Helena E. Restrepo, consultant in Health Promotion, Columbia


Restrepo, H. E. My favorite resources for my work in heath promotion in the Americas, Reviews of Health Promotion and Education Online, 2004. URL: 7/index.htm.

INTRODUCTION

I am a physician with a Masters degree in public health and with training in epidemiology. After working 18 years in my country, Colombia, in teaching and research as professor in universities and as manager and administrator in the public health sector, I was appointed as staff member to the Pan American Health Organization of the World Health Organization; (PAHO/WHO). My early responsibilities at PAHO were in technical cooperation in epidemiology, prevention and the control of non-communicable diseases; later, I was appointed as chief of Health of the Adults and Health Promotion Programs; it became the new Division of Health Promotion and Protection (HPP) and I then became the Director of HPP. In the different academic and administrative jobs that I have had, I have always used strategies that today are well recognized as strategies of Health Promotion (HP). Among them, I privileged community participation, comprehensive and integrated approaches and policy analysis. Moreover, as a public health worker of an underdeveloped country, I always had sensibility towards the social, economic, cultural and political problems of our peoples in the context of Latin America. In the last years after retiring from PAHO, I have been working as private consultant providing advice and guidance on programs and projects at the national and international levels, with an emphasis on HP theory and practice.

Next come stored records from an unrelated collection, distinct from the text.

(* ===== verification/AuthFacts.v ===== *)
(** * Every transaction keeps the invariant

    For each transaction of the auth service: the tables stay sound, nothing is undone, and
    what it says it did it did.  [world_ok] adds that what the pending requests have read is an
    earlier state of the rows, and [step_ok] lifts all of it to interleaved requests. *)

From stdpp Require Import base tactics numbers list sorting strings gmap fin_maps.
From Stdlib Require Import ZArith Lia Ascii QArith.
From S2P Require Import Prelude GoBytes Float64 StorageKey AuthModels AuthSessions AuthOneTime AuthWorld AuthInv.

Local Open Scope string_scope.
Local Open Scope list_scope.
Local Open Scope Z_scope.
Local Open Scope gombit_scope.

Definition ok (d0 d : db) : Prop := inv d /\ later d0 d.

Lemma ok_refl d : inv d -> ok d d.
Proof. by split. Qed.

Lemma ok_trans d0 d d' : inv d0 -> ok d0 d -> (inv d -> inv d' /\ later d d') -> ok d0 d'.
Proof.
  intros [Hi0 _] [Hi Hl] H. destruct (H Hi) as [Hi' Hl']. split; [done|]. by eapply later_trans.
Qed.

Lemma isNone_true {A} (o : option A) : isNone o = true <-> o = None.
Proof. by destruct o. Qed.

(** ** Statements, as steps *)

Lemma revokeWhere_ok p now d : (forall r, p r = true -> RevokedAt r = None) -> inv d ->
  inv (revokeWhere p now d) /\ later d (revokeWhere p now d).
Proof.
  intros Hp [Hi Ho]. split; [split; [by apply revokeWhere_inv0 | by apply revokeWhere_off] | by apply revokeWhere_later].
Qed.

Lemma useWhere_ok p now d : (forall o, p o = true -> UsedAt o = None) -> inv d ->
  inv (useWhere p now d) /\ later d (useWhere p now d).
Proof.
  intros Hp [Hi Ho]. split; [split; [by apply useWhere_inv0 | by apply useWhere_off] | by apply useWhere_later].
Qed.

Lemma alter_users_ok f userID d : (forall u, ID (f u) = ID u /\ Disabled (f u) = Disabled u) -> inv d ->
  inv (setUsers (alter f userID (users d)) d) /\ later d (setUsers (alter f userID (users d)) d).
Proof.
  intros Hf [Hi Ho]. split; [split|apply setUsers_later].
  - apply alter_users_inv0; [done|]. intros u. apply Hf.
  - apply alter_users_off; [done|]. intros u. apply Hf.
Qed.

Ltac unrevoked := intros r; rewrite ?andb_true_iff, ?isNone_true; tauto.
Ltac unused := intros o; rewrite ?andb_true_iff, ?isNone_true; tauto.

(** The step of one UPDATE of the tokens or links, inside a proof about [ok]. *)
Ltac by_revoke := eapply ok_trans; [eassumption | eassumption | apply revokeWhere_ok; unrevoked].
Ltac by_use := eapply ok_trans; [eassumption | eassumption | apply useWhere_ok; unused].

Section Facts.
Variable E : env.
Local Abbreviation cfg := (e_cfg E).

(** ** Sessions *)

Lemma createToken_wp userID hash expires now d0 d : inv d0 -> ok d0 d ->
  (forall u, users d !! userID = Some u -> Disabled u = false) ->
  wp (createToken userID hash expires now) d (fun d' row =>
    ok d0 d' /\ d' = addToken userID hash expires now d /\ byHash hash d = None /\ RID row = nextToken d).
Proof.
  intros Hi0 Hok Hu. unfold wp, createToken. destruct (byHash hash d) eqn:Eh; [done|].
  split; [|done]. eapply ok_trans; [done | done|]. intros [Hi Ho].
  split; [split; [by apply addToken_inv0 | by apply addToken_off] | by apply addToken_later].
Qed.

Thus, to identify only five favorite resources for my work in HP was not an easy task for me, since I have had during all these years many wonderful sources of inspiration. Among them I can identify personal contacts with community leaders and politicians; excellent papers and documents as well as valuable knowledge of experts. But as the request was to identify only five, therefore I will try to be as selective as possible in this task.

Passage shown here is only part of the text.